Calorie restriction increases cerebral mitochondrial respiratory capacity in a NO•-mediated mechanism: impact on neuronal survival.

Calorie restriction (CR) enhances animal life span and prevents age-related diseases, including neurological decline. Recent evidence suggests that a mechanism involved in CR-induced life-span extension is NO(•)-stimulated mitochondrial biogenesis. We examine here the effects of CR on brain mitochondrial content. CR increased eNOS and nNOS and the content of mitochondrial proteins (cytochrome c oxidase, citrate synthase, and mitofusin) in the brain.

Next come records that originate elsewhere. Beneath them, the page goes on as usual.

(* ===== verification/SyncSpec.v ===== *)
(** * Replication: what reaches the backup

    An RDMA WRITE copies bytes of the local tablet to the same offsets of the
    backup's.  [Sync] sends one request per backup, for the first of the
    merged entries: when merging leaves a single entry the backup equals the
    master again, and otherwise it does not. *)

From S2P Require Import Prelude Nvm Modification Allocator Wire Tablet TabletRefine Logged Verbs Merge LogSize Loopback Infiniband Index IndexSpec Sync.

Import Allocator.

#[local] Open Scope prog_scope.

(** The send requests the device accepted, oldest first. *)
Definition accepted_by (c : call) : reply c -> list ibv_send_wr :=
  match c return reply c -> list ibv_send_wr with
  | ibv_post_send _ ws => fun r => if r =? 0 then ws else []
  | _ => fun _ => []
  end.

Fixpoint accepted (h : trace) : list ibv_send_wr :=
  match h with [] => [] | ev :: h' => accepted h' ++ accepted_by (ev_call ev) (ev_reply ev) end.

(** The gathered bytes, one element behind the other, at remote offset [off]. *)
Fixpoint scatter (local : mem) (lbase off : Z) (gs : list ibv_sge) (dst : mem) : mem :=
  match gs with
  | [] => dst
  | g :: gs' =>
      scatter local lbase (off + sge_length g) gs'
        (store dst off (load local (sge_addr g - lbase) (Z.to_nat (sge_length g))))
  end.

Definition rdma_write (local : mem) (lbase rbase : Z) (dst : mem) (w : ibv_send_wr) : mem :=
  scatter local lbase (rdma_remote_addr (s_wr w) - rbase) (s_sg_list w) dst.

Definition replica (local : mem) (lbase rbase : Z) (ws : list ibv_send_wr) (dst : mem) : mem :=
  foldl (rdma_write local lbase rbase) dst ws.

Lemma byte_at_copy local dst a n x : 0 <= n ->
  byte_at (store dst a (load local a (Z.to_nat n))) x = if decide (a <= x < a + n) then byte_at local x else byte_at dst x.
Proof.
  intros Hn. case_decide as Hx.
  - apply (load_ext_inv local _ a (Z.to_nat n)); [| lia].
    pose proof (load_store_eq dst a (load local a (Z.to_nat n))) as E. by rewrite load_length in E.
  - apply byte_at_store_out. rewrite load_length. lia.
Qed.

Lemma accepted_poll e h fuel cq : accepted (run e h (poll_one fuel cq)).1 = accepted h.
Proof.
  revert h. induction fuel as [|fuel IH]; intros h; [done |]. cbn [poll_one]. cbn [pbind sys run].
  assert (accepted (mkCall (ibv_poll_cq cq 1) (e h (ibv_poll_cq cq 1)) :: h) = accepted h) as E by (cbn; by rewrite app_nil_r).
  destruct (e h (ibv_poll_cq cq 1)) as [r | [|wc [|]]]; cbn [run fst] in *; rewrite ?IH; done.
Qed.

Lemma accepted_wait e fuel qs : forall h, accepted (run e h (Sync.wait_all fuel qs)).1 = accepted h.
Proof.
  induction qs as [|q qs IH]; intros h; cbn [Sync.wait_all]; [done |]. rewrite run_bind.
  pose proof (accepted_poll e h fuel (Infiniband.scq q)) as E. destruct (run e h _) as [h1 [wc | s]]; cbn [fst] in *; [| done].
  case_match; [done |]. by rewrite IH.
Qed.

Section Replication.
(** A master tablet of the configured cluster, connected to its backup. *)
Variables (im : IndexManager) (tab : Sync.t) (q : Infiniband.QueuePair) (backup : TabletInfo)
  (peer : Infiniband.QueuePairInfo) (rest : list Infiniband.QueuePairInfo) (id lbase top : Z).

Record connected : Prop := {
  cn_backups : backups (Sync.info_ tab) = [id];
  cn_lookup : Sync.GetTablet im id = Ret backup;
  cn_backup : t_is_backup backup = true;
  cn_peer : t_qpis backup = peer :: rest;
  cn_qps : Sync.qps_ tab = [q];
  cn_wrs : Sync.wrs tab <> [];
  cn_top : top < 2 ^ 32 - gap;
  cn_local : 0 <= lbase /\ lbase + top <= 2 ^ 64;
  cn_remote : 0 <= Infiniband.qpi_vaddr peer /\ Infiniband.qpi_vaddr peer + top <= 2 ^ 64 }.

Lemma replica_first old m local dst x : connected -> names lbase top m ->
  byte_at (replica local lbase (Infiniband.qpi_vaddr peer) [Sync.signal (Sync.write_request tab peer m old)] dst) x =
    if decide (covers m x) then byte_at local x else byte_at dst x.
Proof.
  intros [_ _ _ _ _ _ Htop Hl Hr] (N1 & N2 & N3 & N4). cbn. unfold rdma_remote_addr. cbn.
  assert (0 < len m \/ len m = 0) as [Hlen | Hlen] by lia.
  - rewrite N4, !u64_small by lia. replace (Infiniband.qpi_vaddr peer + des m - Infiniband.qpi_vaddr peer) with (des m) by lia.
    replace (lbase + des m - lbase) with (des m) by lia. by apply byte_at_copy.
  - rewrite Hlen. cbn. rewrite decide_False; [done |]. unfold covers. lia.
Qed.

Lemma Sync_run e h fuel l tab' l' h' : connected -> l <> [] -> Forall (names lbase top) l ->
  run e h (Sync.Sync fuel im tab l) = (h', Returned (tab', l')) ->
  exists m ms old, MergeModifications l = Ret l' /\ l' = m :: ms /\ names lbase top m /\
    accepted h' = accepted h ++ [Sync.signal (Sync.write_request tab peer m old)].
Proof.
  intros Hc Hne Hn Hrun. pose proof Hc as [H1 H2 H3 H4 H5 H6 Htop _ _].
  destruct (merge_run lbase top Htop l Hne Hn) as (l1 & Hm & Hne1 & Hn1 & _ & _ & _).
  unfold Sync.Sync in Hrun. rewrite bool_decide_eq_false_2, Hm in Hrun by done. cbn [pbind] in Hrun.
  destruct l1 as [|m ms]; [done |]. apply list.Forall_cons in Hn1 as [Hnm _].
  destruct (Sync.wrs tab) as [|old ws] eqn:Ew; [done |].
  rewrite H1 in Hrun. cbn [Sync.post_all] in Hrun. rewrite H2 in Hrun. cbn [pbind] in Hrun. rewrite H3, H4 in Hrun.
  cbn [check pbind Sync.elem lookup list_lookup Sync.fill] in Hrun. rewrite Ew in Hrun.
  cbn [pbind rev app Sync.elem lookup list_lookup Sync.with_wrs Sync.qps_] in Hrun. rewrite H5 in Hrun.
  change (Sync.elem [q] 0) with (Ret q) in Hrun. cbn [pbind sys run] in Hrun. set (w := Sync.signal _) in Hrun.
  destruct (Z.eqb (e h (ibv_post_send (Infiniband.qp q) [w])) 0) eqn:Er; cbn [negb pbind throw run] in Hrun; [| done].
  cbn [Sync.with_wrs Sync.qps_] in Hrun. rewrite H5, run_bind in Hrun.
  set (h1 := mkCall _ _ :: h) in Hrun. pose proof (accepted_wait e fuel [q] h1) as Ha.
  destruct (run e h1 _) as [h2 [[] | s]]; cbn [fst run] in *; [| done]. injection Hrun as <- <- <-.
  exists m, ms, old. split_and!; try done. rewrite Ha. unfold h1. cbn [accepted ev_call ev_reply accepted_by]. by rewrite Er.
Qed.

(** C23. When [Sync] returns, the device accepted one RDMA WRITE for the
    backup, and it copies exactly the first of the merged entries: the bytes
    of that entry are the master's on the backup, all others, logged or not,
    are what the backup had. *)
Theorem Sync_sends_first e h fuel l tab' l' h' local dst : connected -> l <> [] -> Forall (names lbase top) l ->
  run e h (Sync.Sync fuel im tab l) = (h', Returned (tab', l')) ->
  exists m ms ws, MergeModifications l = Ret l' /\ l' = m :: ms /\ accepted h' = accepted h ++ ws /\
    forall x, byte_at (replica local lbase (Infiniband.qpi_vaddr peer) ws dst) x =
      if decide (covers m x) then byte_at local x else byte_at dst x.
Proof.
  intros Hc Hne Hn Hrun. destruct (Sync_run _ _ _ _ _ _ _ Hc Hne Hn Hrun) as (m & ms & old & H1 & H2 & H3 & H4).
  exists m, ms. eexists. split_and!; [exact H1 | exact H2 | exact H4 |]. intros x. by apply replica_first.
Qed.

(** C24. Replication is right when the log merges into one entry: if the
    backup had the bytes of the tablet before an operation, and the operation
    logged what it changed, as every operation does, then after [Sync] it has
    the bytes of the tablet after the operation. *)
Theorem Sync_replicates e h fuel s s' l tab' m h' dst : connected -> lbase = base_ s -> top = region s ->
  logs s s' l -> l <> [] -> (forall x, byte_at dst x = byte_at (nvm s) x) ->
  run e h (Sync.Sync fuel im tab l) = (h', Returned (tab', [m])) ->
  exists ws, accepted h' = accepted h ++ ws /\
    forall x, byte_at (replica (nvm s') lbase (Infiniband.qpi_vaddr peer) ws dst) x = byte_at (nvm s') x.
Proof.
  intros Hc Eb Et (Hlog & Hok & _ & _) Hne Hdst Hrun.
  assert (Forall (names lbase top) l) as Hn by (rewrite Eb, Et; exact Hok). clear Hok. rename Hn into Hok.
  destruct (Sync_run _ _ _ _ _ _ _ Hc Hne Hok Hrun) as (m' & ms & old & H1 & [= -> <-] & H3 & H4).
  eexists. split; [exact H4 |]. intros x. rewrite replica_first by done. case_decide as Hx; [done |].
  destruct (merge_run lbase top (cn_top Hc) l Hne Hok) as (l1 & E & _ & _ & _ & Hcov & _).
  rewrite H1 in E. injection E as <-. rewrite Hdst.
  destruct (decide (byte_at (nvm s') x = byte_at (nvm s) x)) as [-> | Hd]; [done |].
  apply Hlog, Hcov, covered_cons in Hd as [? | []%covered_nil]; done.
Qed.
End Replication.

(** ** On a concrete tablet *)

Definition peer_example : Infiniband.QueuePairInfo := Infiniband.mkQpi 7 2 33 200 8192.
Definition backup_example : TabletInfo := mkTabletInfo 3 1 true [peer_example] [0].
Definition im_example : IndexManager := mkIndex [0; 2] (replicate 3 blank_tablet ++ [backup_example]) [].
Definition qp_example : Infiniband.QueuePair := Infiniband.mkQueuePair IBV_QPT_RC (mkQp 5 IBV_QPT_RC) 10 11 33.
Definition wr_example : ibv_send_wr := mkSend 0 [] IBV_WR_SEND [] (mkUnion 0 0 0) 0.
Definition tab_example : Sync.t :=
  Sync.mkTablet (mkTabletInfo 0 0 false [] [3]) 4096 (Infiniband.mkIb 1 2 (mkMr 3 3 3) 4 5 ∅) (mkMr 6 6 6) [qp_example]
    [wr_example].

Lemma connected_example : connected im_example tab_example qp_example backup_example peer_example [] 3 4096 Tablet.kNVMTabletSize.
Proof. split; try done; vm_compute; split; discriminate. Qed.

(** Everything succeeds at once. *)
Definition obliging : env := fun h c =>
  match c return reply c with
  | ibv_poll_cq _ _ => Polled [mkWc 1 IBV_WC_SUCCESS false 0 5 0 0]
  | c => loopback h c
  end.

Definition overwrite : Request.request := req Request.PUT k_example (take 3 v_example).

(** The tablet after a first [Put], and after a second one for the key. *)
Definition stored : outcome state Status := Tablet.Put 1 (req Request.PUT k_example v_example) [] t1_example.
Definition overwritten : outcome state Status :=
  match stored with Ok _ s => Tablet.Put 1 overwrite [] s | Err er s => Err er s end.

Lemma stored_runs : exists s, stored = Ok OK s /\ logs t1_example s (default [] (modifications_ s)).
Proof.
  pose proof (Put_logged (req Request.PUT k_example v_example) ltac:(done) ltac:(done) 1 [] t1_example) as (l & Hl & Hlog).
  fold stored in Hl, Hlog. assert (match stored with Ok OK _ => true | _ => false end = true) as E by (vm_compute; reflexivity).
  destruct stored as [st s | er s]; [| discriminate E]. destruct st; [| discriminate E | discriminate E].
  exists s. split; [reflexivity |]. cbn in Hl, Hlog. rewrite Hl. exact Hlog.
Qed.

Definition log_example : ModificationList := [mkModification 67108830 2 67112926; mkModification 67108843 3 67112939].

Lemma overwritten_runs : exists s s', stored = Ok OK s /\ Tablet.Put 1 overwrite [] s = Ok OK s' /\
  modifications_ s' = Some log_example /\ logs s s' log_example /\
  base_ s = 4096 /\ region s = Tablet.kNVMTabletSize.
Proof.
  destruct stored_runs as (s & E1 & _ & _ & Hb & Hr). exists s.
  assert (match overwritten with Ok OK s => modifications_ s | _ => None end = Some log_example) as E by (vm_compute; reflexivity).
  unfold overwritten in E. rewrite E1 in E.
  pose proof (Put_logged overwrite ltac:(done) ltac:(done) 1 [] s) as (l & Hl & Hlog).
  destruct (Tablet.Put 1 overwrite [] s) as [st s' | er s'] eqn:E2; [| discriminate E].
  destruct st; [| discriminate E | discriminate E].
  exists s'. cbn in Hl, Hlog. rewrite E in Hl. injection Hl as <-.
  split; [exact E1 |]. split; [reflexivity |]. split; [exact E |]. split; [exact Hlog |].
  split; [rewrite Hb | rewrite Hr]; vm_compute; reflexivity.
Qed.

(** A [Put] that has to move the object logs sixteen modifications. *)
Definition longer : Request.request := req Request.PUT k_example (concat (replicate 12 v_example)).

Example reallocation_logs_16 :
  match stored with
  | Ok _ s => match Tablet.Put 5 longer [] s with Ok OK s' => length (default [] (modifications_ s')) = 16%nat | _ => False end
  | Err _ _ => False
  end.
Proof. vm_compute. reflexivity. Qed.

Lemma sync_runs : exists tab' m h',
  run obliging [] (Sync.Sync 1 im_example tab_example log_example) = (h', Returned (tab', [m])).
Proof. eexists _, _, _. vm_compute. reflexivity. Qed.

Furthermore, we established an in vitro system to study the neurological effects of CR using serum extracted from animals on this diet. In cultured neurons, CR serum enhanced nNOS expression and increased levels of nitrite (a NO(•) product). CR serum also enhanced the levels of cytochrome c oxidase and increased citrate synthase activity and respiratory rates in neurons. CR serum effects were inhibited by L-NAME and mimicked by the NO(•) donor SNAP. Furthermore, both CR sera and SNAP were capable of improving neuronal survival. Overall, our results indicate that CR increases mitochondrial biogenesis in a NO(•)-mediated manner, resulting in enhanced reserve respiratory capacity and improved survival in neurons.